TRY IT:
Provide again, from the entries below, every line from the one containing "i + 1 <= Z.of_nat" through the one containing "Section bodies.", exactly as written, and no other line.

(Saved data entries)
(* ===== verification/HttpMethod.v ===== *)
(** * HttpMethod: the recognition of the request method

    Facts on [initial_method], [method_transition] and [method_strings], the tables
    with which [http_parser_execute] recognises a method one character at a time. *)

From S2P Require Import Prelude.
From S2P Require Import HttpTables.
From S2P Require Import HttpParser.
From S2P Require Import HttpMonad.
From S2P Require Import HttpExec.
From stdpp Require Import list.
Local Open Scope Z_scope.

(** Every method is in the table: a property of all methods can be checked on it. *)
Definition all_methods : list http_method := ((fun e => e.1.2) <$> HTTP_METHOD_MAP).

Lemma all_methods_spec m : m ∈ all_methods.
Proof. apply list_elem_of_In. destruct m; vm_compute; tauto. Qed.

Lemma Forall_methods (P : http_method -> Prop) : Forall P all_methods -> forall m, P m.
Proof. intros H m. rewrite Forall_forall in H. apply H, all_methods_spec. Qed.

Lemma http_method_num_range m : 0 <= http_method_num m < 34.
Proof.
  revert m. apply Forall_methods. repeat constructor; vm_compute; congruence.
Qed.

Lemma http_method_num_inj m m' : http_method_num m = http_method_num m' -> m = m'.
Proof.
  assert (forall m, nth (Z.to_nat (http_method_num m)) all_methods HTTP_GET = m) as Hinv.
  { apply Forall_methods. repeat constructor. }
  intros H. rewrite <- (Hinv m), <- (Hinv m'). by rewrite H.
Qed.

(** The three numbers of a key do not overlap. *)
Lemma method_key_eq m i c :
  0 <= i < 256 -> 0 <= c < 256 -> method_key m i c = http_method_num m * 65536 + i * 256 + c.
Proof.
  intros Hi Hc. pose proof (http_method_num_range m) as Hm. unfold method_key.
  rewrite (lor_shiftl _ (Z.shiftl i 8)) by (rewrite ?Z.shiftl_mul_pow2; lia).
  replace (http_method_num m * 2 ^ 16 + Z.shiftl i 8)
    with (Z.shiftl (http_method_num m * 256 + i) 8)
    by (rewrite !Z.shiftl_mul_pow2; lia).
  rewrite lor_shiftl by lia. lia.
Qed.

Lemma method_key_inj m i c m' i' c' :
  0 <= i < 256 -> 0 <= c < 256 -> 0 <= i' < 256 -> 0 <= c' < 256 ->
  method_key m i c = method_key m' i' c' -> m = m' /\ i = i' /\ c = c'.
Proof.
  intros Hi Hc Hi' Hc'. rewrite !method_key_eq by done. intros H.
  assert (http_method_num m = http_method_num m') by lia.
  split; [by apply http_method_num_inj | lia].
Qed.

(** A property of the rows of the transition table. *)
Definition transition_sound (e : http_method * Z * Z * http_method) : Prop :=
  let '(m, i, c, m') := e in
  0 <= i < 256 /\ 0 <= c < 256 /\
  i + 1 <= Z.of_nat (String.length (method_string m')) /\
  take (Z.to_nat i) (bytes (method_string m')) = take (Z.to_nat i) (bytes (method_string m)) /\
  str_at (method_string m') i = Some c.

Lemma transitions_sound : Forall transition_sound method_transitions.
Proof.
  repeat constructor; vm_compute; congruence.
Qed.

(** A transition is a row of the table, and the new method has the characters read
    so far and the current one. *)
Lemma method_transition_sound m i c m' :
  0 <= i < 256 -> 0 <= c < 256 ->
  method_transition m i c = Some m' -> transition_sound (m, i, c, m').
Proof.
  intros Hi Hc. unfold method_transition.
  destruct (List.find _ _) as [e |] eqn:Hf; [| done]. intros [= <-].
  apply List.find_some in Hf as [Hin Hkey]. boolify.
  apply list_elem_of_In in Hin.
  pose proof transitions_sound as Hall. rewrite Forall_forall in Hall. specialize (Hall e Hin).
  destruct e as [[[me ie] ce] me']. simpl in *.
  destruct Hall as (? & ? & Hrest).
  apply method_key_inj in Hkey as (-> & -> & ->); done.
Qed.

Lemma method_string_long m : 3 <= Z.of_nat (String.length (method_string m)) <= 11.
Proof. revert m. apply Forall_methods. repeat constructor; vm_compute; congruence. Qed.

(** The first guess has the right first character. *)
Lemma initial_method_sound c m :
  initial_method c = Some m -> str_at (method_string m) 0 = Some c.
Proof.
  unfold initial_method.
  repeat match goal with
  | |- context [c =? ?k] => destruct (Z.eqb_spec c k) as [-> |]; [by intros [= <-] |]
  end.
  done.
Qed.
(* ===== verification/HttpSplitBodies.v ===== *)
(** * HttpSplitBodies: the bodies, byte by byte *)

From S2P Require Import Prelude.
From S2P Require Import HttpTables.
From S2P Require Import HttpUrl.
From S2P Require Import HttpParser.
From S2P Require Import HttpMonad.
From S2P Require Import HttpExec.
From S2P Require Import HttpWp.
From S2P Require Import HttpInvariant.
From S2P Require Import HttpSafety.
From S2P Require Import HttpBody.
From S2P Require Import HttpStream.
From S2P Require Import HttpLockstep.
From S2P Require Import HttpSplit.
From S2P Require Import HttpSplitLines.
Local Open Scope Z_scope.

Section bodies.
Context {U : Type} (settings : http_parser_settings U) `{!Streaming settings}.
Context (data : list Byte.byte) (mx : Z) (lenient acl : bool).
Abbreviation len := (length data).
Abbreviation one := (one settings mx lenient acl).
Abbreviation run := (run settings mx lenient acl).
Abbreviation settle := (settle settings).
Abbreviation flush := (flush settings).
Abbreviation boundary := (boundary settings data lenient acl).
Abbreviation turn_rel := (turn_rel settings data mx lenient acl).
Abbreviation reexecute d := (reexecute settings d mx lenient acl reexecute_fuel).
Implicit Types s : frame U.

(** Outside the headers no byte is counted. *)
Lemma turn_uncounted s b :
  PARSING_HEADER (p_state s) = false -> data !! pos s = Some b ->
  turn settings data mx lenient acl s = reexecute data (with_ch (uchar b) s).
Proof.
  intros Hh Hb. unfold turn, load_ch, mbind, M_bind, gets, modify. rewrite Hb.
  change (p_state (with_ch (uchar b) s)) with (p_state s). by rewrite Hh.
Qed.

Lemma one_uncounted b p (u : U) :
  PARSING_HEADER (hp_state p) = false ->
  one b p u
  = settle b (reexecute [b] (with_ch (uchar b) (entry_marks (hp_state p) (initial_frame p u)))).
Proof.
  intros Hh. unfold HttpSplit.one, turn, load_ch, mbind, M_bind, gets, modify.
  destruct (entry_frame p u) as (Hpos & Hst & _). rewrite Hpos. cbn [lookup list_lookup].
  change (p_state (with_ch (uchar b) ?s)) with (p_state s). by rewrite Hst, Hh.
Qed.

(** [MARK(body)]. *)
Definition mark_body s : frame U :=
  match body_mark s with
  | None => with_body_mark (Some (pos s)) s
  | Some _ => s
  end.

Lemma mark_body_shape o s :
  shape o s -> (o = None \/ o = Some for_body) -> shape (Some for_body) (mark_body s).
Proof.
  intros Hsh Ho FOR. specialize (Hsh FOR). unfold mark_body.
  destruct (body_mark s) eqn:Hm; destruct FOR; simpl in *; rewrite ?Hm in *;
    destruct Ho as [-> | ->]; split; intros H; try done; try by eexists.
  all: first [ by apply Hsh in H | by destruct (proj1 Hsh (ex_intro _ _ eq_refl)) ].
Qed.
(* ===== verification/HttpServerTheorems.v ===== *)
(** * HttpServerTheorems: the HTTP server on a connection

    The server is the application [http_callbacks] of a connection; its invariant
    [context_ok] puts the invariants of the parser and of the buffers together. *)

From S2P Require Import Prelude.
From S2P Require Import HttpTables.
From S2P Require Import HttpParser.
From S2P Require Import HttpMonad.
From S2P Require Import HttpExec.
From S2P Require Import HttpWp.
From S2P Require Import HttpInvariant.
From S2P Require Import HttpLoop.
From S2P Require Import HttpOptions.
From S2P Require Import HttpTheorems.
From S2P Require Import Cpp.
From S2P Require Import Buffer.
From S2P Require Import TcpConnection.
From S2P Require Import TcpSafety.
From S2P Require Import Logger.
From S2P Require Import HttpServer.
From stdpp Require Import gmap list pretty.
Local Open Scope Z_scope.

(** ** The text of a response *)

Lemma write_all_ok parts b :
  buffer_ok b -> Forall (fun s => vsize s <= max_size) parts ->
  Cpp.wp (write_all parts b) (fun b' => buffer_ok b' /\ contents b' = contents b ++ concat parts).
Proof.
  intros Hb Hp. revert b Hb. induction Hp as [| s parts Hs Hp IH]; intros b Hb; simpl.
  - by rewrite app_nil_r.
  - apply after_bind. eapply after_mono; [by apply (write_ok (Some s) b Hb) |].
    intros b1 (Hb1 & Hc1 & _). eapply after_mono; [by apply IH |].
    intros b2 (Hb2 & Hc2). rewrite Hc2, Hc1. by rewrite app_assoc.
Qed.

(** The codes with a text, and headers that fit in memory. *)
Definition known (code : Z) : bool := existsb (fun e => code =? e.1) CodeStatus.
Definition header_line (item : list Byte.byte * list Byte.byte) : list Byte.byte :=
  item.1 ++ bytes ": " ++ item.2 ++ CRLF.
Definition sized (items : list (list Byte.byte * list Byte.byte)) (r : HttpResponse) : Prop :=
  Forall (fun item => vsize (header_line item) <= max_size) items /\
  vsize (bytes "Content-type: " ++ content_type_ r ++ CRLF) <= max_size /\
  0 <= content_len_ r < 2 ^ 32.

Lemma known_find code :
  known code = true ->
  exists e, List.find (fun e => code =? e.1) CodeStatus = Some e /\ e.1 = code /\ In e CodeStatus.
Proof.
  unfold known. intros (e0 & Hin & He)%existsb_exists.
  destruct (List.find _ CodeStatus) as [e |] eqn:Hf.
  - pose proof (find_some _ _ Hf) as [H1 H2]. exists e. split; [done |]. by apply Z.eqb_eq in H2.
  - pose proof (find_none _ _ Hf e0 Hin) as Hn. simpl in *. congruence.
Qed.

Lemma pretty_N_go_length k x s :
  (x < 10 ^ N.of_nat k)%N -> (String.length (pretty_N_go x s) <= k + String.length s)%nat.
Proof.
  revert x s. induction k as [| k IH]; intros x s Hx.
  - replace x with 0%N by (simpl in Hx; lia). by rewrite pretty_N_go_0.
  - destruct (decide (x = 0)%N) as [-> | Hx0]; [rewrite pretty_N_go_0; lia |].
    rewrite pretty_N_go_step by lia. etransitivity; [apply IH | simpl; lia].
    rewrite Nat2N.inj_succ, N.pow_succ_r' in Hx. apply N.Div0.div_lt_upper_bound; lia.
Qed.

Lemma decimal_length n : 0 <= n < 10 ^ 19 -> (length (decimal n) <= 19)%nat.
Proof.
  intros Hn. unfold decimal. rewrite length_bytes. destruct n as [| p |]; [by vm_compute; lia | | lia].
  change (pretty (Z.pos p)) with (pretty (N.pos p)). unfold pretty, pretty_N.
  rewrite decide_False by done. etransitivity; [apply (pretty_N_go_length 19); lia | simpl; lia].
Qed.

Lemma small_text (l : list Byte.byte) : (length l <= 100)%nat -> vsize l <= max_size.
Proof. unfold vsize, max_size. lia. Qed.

SOLUTION TO THE PROBLEM:
  i + 1 <= Z.of_nat (String.length (method_string m')) /\
  take (Z.to_nat i) (bytes (method_string m')) = take (Z.to_nat i) (bytes (method_string m)) /\
  str_at (method_string m') i = Some c.

Lemma transitions_sound : Forall transition_sound method_transitions.
Proof.
  repeat constructor; vm_compute; congruence.
Qed.

(** A transition is a row of the table, and the new method has the characters read
    so far and the current one. *)
Lemma method_transition_sound m i c m' :
  0 <= i < 256 -> 0 <= c < 256 ->
  method_transition m i c = Some m' -> transition_sound (m, i, c, m').
Proof.
  intros Hi Hc. unfold method_transition.
  destruct (List.find _ _) as [e |] eqn:Hf; [| done]. intros [= <-].
  apply List.find_some in Hf as [Hin Hkey]. boolify.
  apply list_elem_of_In in Hin.
  pose proof transitions_sound as Hall. rewrite Forall_forall in Hall. specialize (Hall e Hin).
  destruct e as [[[me ie] ce] me']. simpl in *.
  destruct Hall as (? & ? & Hrest).
  apply method_key_inj in Hkey as (-> & -> & ->); done.
Qed.

Lemma method_string_long m : 3 <= Z.of_nat (String.length (method_string m)) <= 11.
Proof. revert m. apply Forall_methods. repeat constructor; vm_compute; congruence. Qed.

(** The first guess has the right first character. *)
Lemma initial_method_sound c m :
  initial_method c = Some m -> str_at (method_string m) 0 = Some c.
Proof.
  unfold initial_method.
  repeat match goal with
  | |- context [c =? ?k] => destruct (Z.eqb_spec c k) as [-> |]; [by intros [= <-] |]
  end.
  done.
Qed.
(* ===== verification/HttpSplitBodies.v ===== *)
(** * HttpSplitBodies: the bodies, byte by byte *)

From S2P Require Import Prelude.
From S2P Require Import HttpTables.
From S2P Require Import HttpUrl.
From S2P Require Import HttpParser.
From S2P Require Import HttpMonad.
From S2P Require Import HttpExec.
From S2P Require Import HttpWp.
From S2P Require Import HttpInvariant.
From S2P Require Import HttpSafety.
From S2P Require Import HttpBody.
From S2P Require Import HttpStream.
From S2P Require Import HttpLockstep.
From S2P Require Import HttpSplit.
From S2P Require Import HttpSplitLines.
Local Open Scope Z_scope.

Section bodies.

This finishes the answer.